Vi invito a prestare attenzione ai titoli sensazionalistici dei giornali: quando scrivono con euforia che i rendimenti dei titoli di Stato sono aumentati vi stanno solo dicendo che il loro prezzo è sceso!
Cioè il vostro titolo Btp già emesso, se lo volessi comprare io, lo pagherei ad un prezzo più basso di qualche tempo prima, quindi significa che il rendimento finale è maggiore.
Es. titolo btp al tasso fisso del 3%: lo compro a 98 (prezzo più basso di quello di emissione), avrò il rimborso a scadenza di 100, quindi in totale come rendimento avrò nel periodo di detenzione il 3% di interesse annuale + il differenziale di 2 di capitale (pago 98 e mi ridanno 100).
Sono conticini esemplificativi conosciuti ai più, ma è importante ragionarci sopra.
Alla scadenza lo Stato rimborsa il capitale a 100, salvo che non dichiari default o ristrutturazione, ma come già accennato si tratta di un caso per noi e per ora non ancora realistico, e seguirebbe a ben altre dichiarazioni e situazioni che probabilmente darebbero già un segnale al mercato di “pericolo imminente”.
Titoli bancari: gli episodi dei PIGS ci indicano come viaggino insieme i due sistemi, e quando vi sono problemi di bilancio statale, il rischio Paese di ripercuote anche sui bancari nazionali, nonché sulla Borsa.
I titoli azionari bancari hanno solitamente il maggiore deprezzamento, ma anche gli obbligazionari ne risentono, nonché le società che hanno solitamente grandi investimenti in titoli di Stato (assicurazioni, fondi comuni obbligazionari italiani ed europei, gestioni patrimoniali obbligazionarie italiane ed europee).
Tutto ciò spesso si aggrava dal fatto che, se non alle prime, ma alle seconde avvisaglie, molti correntisti migrano i loro capitali fuori nazione, cercando di tutelarsi, ma portando maggiori difficoltà di liquidità alle banche.
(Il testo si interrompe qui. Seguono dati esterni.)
Definition fadd (x y : float) : float := SFadd prec emax x y.
Definition fsub (x y : float) : float := SFsub prec emax x y.
Definition fmul (x y : float) : float := SFmul prec emax x y.
Definition fdiv_ieee (x y : float) : float := SFdiv prec emax x y.
Definition fopp (x : float) : float := SFopp x.
Definition fabs (x : float) : float := SFabs x.
Definition fltb (x y : float) : bool := SFltb x y.
Definition fleb (x y : float) : bool := SFleb x y.
Definition feqb (x y : float) : bool := SFeqb x y.
Definition fgtb (x y : float) : bool := fltb y x.
Definition fgeb (x y : float) : bool := fleb y x.

Definition fzero : float := S754_zero false.
Definition is_nan (x : float) : bool :=
  match x with S754_nan => true | _ => false end.
Definition is_inf (x : float) : bool :=
  match x with S754_infinity _ => true | _ => false end.

(** [max(a, b)] keeps [a] unless [b > a]; [min(a, b)] keeps [a] unless [b < a]. *)
Definition fmax (a b : float) : float := if fltb a b then b else a.
Definition fmin (a b : float) : float := if fltb b a then b else a.

#[export] Instance truthy_float : Truthy float := λ x,
  match x with S754_zero _ => false | _ => true end.

(** The nearest binary64 to an integer, ties to even, infinite on overflow. *)
Definition of_Z (z : Z) : float := binary_normalize prec emax z 0 false.

(** [float(n)] of an [int] raises [OverflowError] out of range. *)
Definition float_of_int (z : Z) : res float :=
  let f := of_Z z in
  if is_inf f then Raise (OverflowError "int too large to convert to float") else Ok f.

(** The correctly rounded quotient of two integers. *)
Definition of_ratio_pos (s : bool) (n d : positive) : float :=
  let '(q, e, l) := SFdiv_core_binary prec emax (Zpos n) 0 (Zpos d) 0 in
  binary_round_aux prec emax s q e l.

Definition of_ratio (n : Z) (d : positive) : float :=
  match n with
  | Z0 => S754_zero false
  | Zpos p => of_ratio_pos false p d
  | Zneg p => of_ratio_pos true p d
  end.

(** The value of the decimal literal [m * 10 ^ e]. *)
Definition of_dec (m e : Z) : float :=
  if 0 <=? e then of_Z (m * 10 ^ e) else of_ratio m (Z.to_pos (10 ^ (- e))).

(** Python raises on a zero divisor instead of returning an infinity. *)
Definition fdiv (x y : float) : res float :=
  match y with
  | S754_zero _ => Raise (ZeroDivisionError "float division by zero")
  | _ => Ok (fdiv_ieee x y)
  end.

(** * Rounding to integers and to decimals *)

(** [n / d] rounded half to even, for [0 <= n]. *)
Definition div_half_even (n : Z) (d : positive) : Z :=
  let q := n / Zpos d in
  let r := n mod Zpos d in
  match 2 * r ?= Zpos d with
  | Lt => q
  | Gt => q + 1
  | Eq => if Z.even q then q else q + 1
  end.

(** The numerator and denominator of [m * 2 ^ e]. *)
Definition ratio_of (m : positive) (e : Z) : Z * positive :=
  if 0 <=? e then (Zpos m * 2 ^ e, xH) else (Zpos m, Z.to_pos (2 ^ (- e))).

Definition with_sign (s : bool) (z : Z) : Z := if s then - z else z.

(** [round(x, k)] for [0 <= k]: the decimal is rounded half to even on the
    exact value, then converted back. *)
Definition fround (x : float) (k : Z) : float :=
  match x with
  | S754_finite s m e =>
      let '(n, d) := ratio_of m e in
      match div_half_even (n * 10 ^ k) d with
      | Zpos q => of_ratio_pos s q (Z.to_pos (10 ^ k))
      | _ => S754_zero s
      end
  | _ => x
  end.

(** [int(x)] truncates toward zero; [round(x)] rounds half to even. *)
Definition ftrunc (x : float) : res Z :=
  match x with
  | S754_finite s m e =>
      let '(n, d) := ratio_of m e in Ok (with_sign s (n / Zpos d))
  | S754_zero _ => Ok 0
  | S754_infinity _ => Raise (OverflowError "cannot convert float infinity to integer")
  | S754_nan => Raise (ValueError "cannot convert float NaN to integer")
  end.

Definition fround_int (x : float) : res Z :=
  match x with
  | S754_finite s m e =>
      let '(n, d) := ratio_of m e in Ok (with_sign s (div_half_even n d))
  | S754_zero _ => Ok 0
  | S754_infinity _ => Raise (OverflowError "cannot convert float infinity to integer")
  | S754_nan => Raise (ValueError "cannot convert float NaN to integer")
  end.

Definition ffloor (x : float) : res Z :=
  match x with
  | S754_finite s m e =>
      let '(n, d) := ratio_of m e in Ok (with_sign s n / Zpos d)
  | S754_zero _ => Ok 0
  | S754_infinity _ => Raise (OverflowError "cannot convert float infinity to integer")
  | S754_nan => Raise (ValueError "cannot convert float NaN to integer")
  end.

(** * [repr]: the shortest decimal that reads back as the same number *)

Definition ndigits (z : Z) : Z := Z.of_nat (String.length (pretty z)).

(** The decimal exponent [k] with [10^k <= n/d < 10^(k+1)]. *)
Fixpoint dec_exp_small (fuel : nat) (n d : Z) (k : Z) : Z :=
  match fuel with
  | O => k
  | S fuel => if d <=? n then k else dec_exp_small fuel (n * 10) d (k - 1)
  end.

Definition dec_exp (n : Z) (d : positive) : Z :=
  if Zpos d <=? n then ndigits (n / Zpos d) - 1 else dec_exp_small 400 n (Zpos d) 0.

(** [p] significant digits of [n/d], as [(q, e)] standing for [q * 10^e]. *)
Definition dec_digits (n : Z) (d : positive) (k p : Z) : Z * Z :=
  let e := k - p + 1 in
  if 0 <=? e then (div_half_even n (Z.to_pos (Zpos d * 10 ^ e)), e)
  else (div_half_even (n * 10 ^ (- e)) d, e).

Fixpoint shortest (fuel : nat) (x : float) (n : Z) (d : positive) (k p : Z) : Z * Z :=
  match fuel with
  | O => dec_digits n d k 17
  | S fuel =>
      let '(q, e) := dec_digits n d k p in
      if feqb (of_dec q e) x then (q, e) else shortest fuel x n d k (p + 1)
  end.

Fixpoint zeros (n : nat) : string :=
  match n with O => "" | S n => String "0"%char (zeros n) end.

(** Drop trailing zeros of the digit string [q]. *)
Fixpoint trim_zeros (fuel : nat) (q e : Z) : Z * Z :=
  match fuel with
  | O => (q, e)
  | S fuel => if (q mod 10 =? 0) && negb (q =? 0) then trim_zeros fuel (q / 10) (e + 1) else (q, e)
  end.

(** Lay out the digits [q * 10^e] the way [repr] does. *)
Definition layout (q e : Z) : string :=
  let '(q, e) := trim_zeros 400 q e in
  let ds := pretty q in
  let nd := Z.of_nat (String.length ds) in
  let k := nd + e - 1 in
  if (k <? -4) || (16 <=? k) then
    let mant := String.substring 0 1 ds +:+
      (if 1 <? nd then "." +:+ String.substring 1 (String.length ds) ds else "") in
    let ex := pretty (Z.abs k) in
    mant +:+ "e" +:+ (if k <? 0 then "-" else "+") +:+ (if Z.abs k <? 10 then "0" else "") +:+ ex
  else if 0 <=? e then ds +:+ zeros (Z.to_nat e) +:+ ".0"
  else if 0 <=? k then
    String.substring 0 (Z.to_nat (k + 1)) ds +:+ "." +:+
    String.substring (Z.to_nat (k + 1)) (String.length ds) ds
  else "0." +:+ zeros (Z.to_nat (- k - 1)) +:+ ds.

Definition frepr (x : float) : string :=
  match x with
  | S754_zero s => if s then "-0.0" else "0.0"
  | S754_infinity s => if s then "-inf" else "inf"
  | S754_nan => "nan"
  | S754_finite s m e =>
      let '(n, d) := ratio_of m e in
      let '(q, e') := shortest 17 (S754_finite false m e) n d (dec_exp n d) 1 in
      (if s then "-" else "") +:+ layout q e'
  end.

(** [f"{x:.1f}"]: the exact value rounded half to even to one decimal. *)
Definition ffixed1 (x : float) : string :=
  match x with
  | S754_zero s => if s then "-0.0" else "0.0"
  | S754_infinity s => if s then "-inf" else "inf"
  | S754_nan => "nan"
  | S754_finite s m e =>
      let '(n, d) := ratio_of m e in
      let q := div_half_even (n * 10) d in
      (if s then "-" else "") +:+ pretty (q / 10) +:+ "." +:+ pretty (q mod 10)
  end.

(** * Order *)

(** Numbers other than NaN are ordered by class, then exponent, then mantissa. *)
Definition fkey (x : float) : Z * Z * Z :=
  match x with
  | S754_infinity true => (-2, 0, 0)
  | S754_finite true m e => (-1, - e, Zneg m)
  | S754_zero _ | S754_nan => (0, 0, 0)
  | S754_finite false m e => (1, e, Zpos m)
  | S754_infinity false => (2, 0, 0)
  end.
Lemma parse_iso_offset o : valid_tz o = true → parse_offset (iso_offset o) = Some o.
Proof.
  destruct o as [z|]; simpl; [|done]. unfold in_range. intros H. to_props.
  set (a := Z.abs z).
  assert (Ha : with_sign (z <? 0) (a / 3600 * 3600 + a / 60 mod 60 * 60 + a mod 60) = z).
  { unfold with_sign, a. destruct (z <? 0) eqn:?; to_props; zdiv. }
  assert (Hp : ∀ b : bool, parse_offset ((if b then "-" else "+") +:+ pad2 (a / 3600) +:+ ":" +:+
    pad2 (a / 60 mod 60) +:+ (if a mod 60 =? 0 then "" else ":" +:+ pad2 (a mod 60))) =
    Some (Some (with_sign b (a / 3600 * 3600 + a / 60 mod 60 * 60 + a mod 60)))).
  { intros b.
    assert (Hr : ∀ t, take2 (pad2 (a / 3600) +:+ t) = Some (a / 3600, t)) by (intros; apply take2_pad2; zdiv).
    assert (Hm : ∀ t, take2 (pad2 (a / 60 mod 60) +:+ t) = Some (a / 60 mod 60, t))
      by (intros; apply take2_pad2; zdiv).
    assert (Hs : take2 (pad2 (a mod 60)) = Some (a mod 60, ""))
      by (rewrite <- (string_app_nil_r (pad2 _)); apply take2_pad2; zdiv).
    destruct b; cbn -[pad2 take2 Z.mul Z.div Z.modulo]; rewrite Hr;
      cbn -[pad2 take2 Z.mul Z.div Z.modulo]; rewrite Hm;
      cbn -[pad2 take2 Z.mul Z.div Z.modulo]; destruct (a mod 60 =? 0) eqn:E;
      cbn -[pad2 take2 Z.mul Z.div Z.modulo]; to_props.
    all: rewrite ?Hs; cbn -[pad2 take2 Z.mul Z.div Z.modulo]; rewrite ?E; reflexivity. }
  rewrite Hp, Ha. done.
Qed.

Lemma take2_pad2_nil n : 0 <= n < 100 → take2 (pad2 n) = Some (n, "").
Proof. intros H. rewrite <- (string_app_nil_r (pad2 n)). by apply take2_pad2. Qed.

Lemma days_in_month_bound y m : days_in_month y m <= 31.
Proof.
  unfold days_in_month. destruct (m =? 2); [destruct (is_leap y); lia|].
  destruct (existsb (Z.eqb m) _); lia.
Qed.

Lemma iso_offset_head o :
  iso_offset o = "" ∨ ∃ c r, iso_offset o = String c r ∧ Ascii.eqb c ":"%char = false ∧ Ascii.eqb c "."%char = false.
Proof.
  destruct o as [z|]; [right|by left]. cbn [iso_offset].
  destruct (z <? 0); cbn -[pad2]; eauto.
Qed.

Lemma expect_offset c o :
  c = ":"%char ∨ c = "."%char → expect c (iso_offset o) = None.
Proof.
  intros Hc. destruct (iso_offset_head o) as [->|(x & r & -> & H1 & H2)]; [done|].
  destruct Hc as [->| ->]; cbn [expect]; by rewrite ?H1, ?H2.
Qed.

Lemma parse_iso_clock d o :
  valid_dt d = true →
  parse_clock (iso_clock d +:+ iso_offset o) =
    Some (dt_hour d, dt_minute d, dt_second d, dt_micro d, iso_offset o).
Proof.
  intros H. unfold valid_dt, in_range in H. to_props.
  unfold iso_clock, parse_clock. rewrite !string_app_assoc.
  rewrite take2_pad2 by lia. cbn -[pad2 pad6 take2 take_frac]. rewrite take2_pad2 by lia.
  cbn -[pad2 pad6 take2 take_frac]. rewrite take2_pad2 by lia.
  cbn -[pad2 pad6 take2 take_frac]. destruct (dt_micro d =? 0) eqn:E; to_props.
  - rewrite E. cbn -[expect iso_offset]. by rewrite expect_offset by auto.
  - cbn -[pad6 take_frac]. by rewrite take_frac_pad6 by lia.
Qed.

Lemma fromisoformat_isoformat d :
  valid_dt d = true → fromisoformat (isoformat d) = Some d.
Proof.
  intros Hv. pose proof Hv as Hv'. unfold valid_dt, in_range in Hv'. to_props.
  pose proof (days_in_month_bound (dt_year d) (dt_month d)).
  unfold fromisoformat, isoformat, iso_date. rewrite !string_app_assoc.
  rewrite take4_pad4 by lia. cbn -[pad2 take2 iso_clock iso_offset].
  rewrite take2_pad2 by lia. cbn -[pad2 take2 iso_clock iso_offset].
  rewrite take2_pad2 by lia. cbn -[pad2 take2 iso_clock iso_offset parse_clock].
  rewrite parse_iso_clock by done. cbn -[iso_offset parse_offset].
  rewrite parse_iso_offset by done. cbn -[valid_dt].
  destruct d; cbn -[valid_dt] in *. by rewrite Hv.
Qed.

(** * The world: clock, identifiers, appended records *)

(** The readings of the wall clock (UTC) and of [uuid4().hex], in the order the
    program asks for them, and whether each guarded file write succeeds. *)
Class Env := {
  clock_at : nat → datetime;
  uuid_at : nat → string;
  io_ok_at : nat → bool;
}.

Record world : Type := World {
  w_tick : nat;
  w_uuid : nat;
  w_io : nat;
  w_out : list (string * pyval);
}.
Definition guardrail_to_dict (g : GuardrailSnapshot) : dict :=
  [("health_status", VStr (g_health_status g)); ("board_mode", VStr (g_board_mode g));
   ("kill_switch_state", g_kill_switch_state g); ("spread_status", g_spread_status g);
   ("liquidity_status", g_liquidity_status g); ("reduce_only", VBool (g_reduce_only g));
   ("exit_code", VInt (g_exit_code g)); ("reasons", VList (VStr <$> g_reasons g));
   ("banner", g_banner g); ("runbook", vopt_str (g_runbook g));
   ("kill_switch_reason", g_kill_switch_reason g); ("spread_reason", g_spread_reason g);
   ("reduce_only_reason", g_reduce_only_reason g)].

(** * Severity *)

Fixpoint index_of (x : string) (l : list string) (i : nat) : option nat :=
  match l with
  | [] => None
  | y :: l => if String.eqb x y then Some i else index_of x l (S i)
  end.

Definition severity (s : string) (dflt : nat) : nat := default dflt (index_of s SEVERITY_ORDER 0).

Definition merge_status (current incoming : string) : string :=
  nth (Nat.max (severity current 0) (severity incoming 1)) SEVERITY_ORDER "hard_stop".

Definition recompute_status (rs : list HealthReason) : string :=
  fold_left (λ st r, merge_status st (map_level (reason_level r))) rs "ok".
(* ===== verification/StageGuard.v ===== *)
(** The autonomy stage guard of [src/brokers/stage_guard.py]: the ladder
    manual_only, reduce_only, partial_auto, full_auto, its evaluation against
    the operational context, the request and approval workflow, and the state
    file that survives a restart. *)

From S2P Require Import Prelude PyFloat PyVal PyEnv.

Local Open Scope Z_scope.
Local Open Scope py_scope.

(** * Data *)

Inductive StageName := manual_only | reduce_only | partial_auto | full_auto.

#[export] Instance StageName_eq_dec : EqDecision StageName.
Proof. solve_decision. Defined.

Definition allowed_order : list StageName := [manual_only; reduce_only; partial_auto; full_auto].

Definition stage_str (s : StageName) : string :=
  match s with
  | manual_only => "manual_only" | reduce_only => "reduce_only"
  | partial_auto => "partial_auto" | full_auto => "full_auto"
  end.

(** [_allowed_order.index] *)
Definition stage_index (s : StageName) : Z :=
  match s with manual_only => 0 | reduce_only => 1 | partial_auto => 2 | full_auto => 3 end.

(** The stage a value names, when it is one of [_allowed_order]. *)
Definition stage_of (v : pyval) : option StageName :=
  match v with
  | VStr s => list_find (λ st, stage_str st = s) allowed_order ≫= λ p, Some p.2
  | _ => None
  end.

Record StageTransition := Transition {
  from_stage : pyval; to_stage : pyval; t_actor : pyval; t_reason : pyval; t_ts : pyval }.

Record StageRequest := Request {
  request_id : string; requested_stage : pyval; requested_by : pyval; requested_at : pyval;
  r_status : pyval; r_reason : pyval; approved_by : pyval; approved_at : pyval }.

Record StageGuardContext := Context_ {
  ops_readiness_score : option float; certification_status : option string;
  fill_shadow_alerts : Z; emergency_active : bool; drill_overdue : bool;
  incident_count : Z; risk_disclosure_ok : bool; stage_guard_enabled : bool; notes : list string }.

Record StageGuardEvaluation := Evaluation {
  allowed_promotions : list StageName; blocks : list (StageName * list string);
  recommended_demotions : list StageName; next_actions : list string; runbook_refs : list string }.

Definition transition_to_dict (t : StageTransition) : dict :=
  [("from_stage", from_stage t); ("to_stage", to_stage t); ("actor", t_actor t);
   ("reason", t_reason t); ("ts", t_ts t)].

Definition request_to_dict (r : StageRequest) : dict :=
  [("request_id", VStr (request_id r)); ("requested_stage", requested_stage r);
   ("requested_by", requested_by r); ("requested_at", requested_at r); ("status", r_status r);
   ("reason", r_reason r); ("approved_by", approved_by r); ("approved_at", approved_at r)].

Definition stages_val (l : list StageName) : pyval := VList ((λ s, VStr (stage_str s)) <$> l).
Definition strings_val (l : list string) : pyval := VList (VStr <$> l).
Definition blocks_val (l : list (StageName * list string)) : pyval :=
  VDict ((λ p, (stage_str p.1, strings_val p.2)) <$> l).

Definition evaluation_to_dict (e : StageGuardEvaluation) : dict :=
  [("allowed_promotions", stages_val (allowed_promotions e)); ("blocks", blocks_val (blocks e));
   ("recommended_demotions", stages_val (recommended_demotions e));
   ("next_actions", strings_val (next_actions e)); ("runbook_refs", strings_val (runbook_refs e))].

(** * Evaluation *)

Definition score_below (c : StageGuardContext) (n : Z) : bool :=
  match ops_readiness_score c with Some s => fltb s (of_Z n) | None => false end.
Definition score_missing (c : StageGuardContext) : bool :=
  match ops_readiness_score c with Some _ => false | None => true end.

Definition reason_if (b : bool) (r : string) : list string := if b then [r] else [].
Mantenere dei depositi, nel limite del possibile, non eccedenti ai massimali di rimborso del fondo garanzia depositi è certamente prudenziale, ma è opportuno segnalare che fino ad oggi pur di salvare le banche gli Stati europei hanno peggiorato i loro conti pubblici. Non so se verranno salvate tutte le banche con difficoltà, ma per ora il sistema europeo è orientato al salvataggio, ed anche la Bce, dichiarando disponibilità a liquidità illimitata per gli Stati fa da scudo indiretto per tali salvataggi. Il dubbio è chi alla fine pagherà, unito al rischio di una massa di liquidità che potrebbe aumentare l’inflazione.
Concludendo, niente allarmismo, ma solo consapevolezza e controlli frequenti sulle notizie relative alle nostre banche, titoli e dati macro.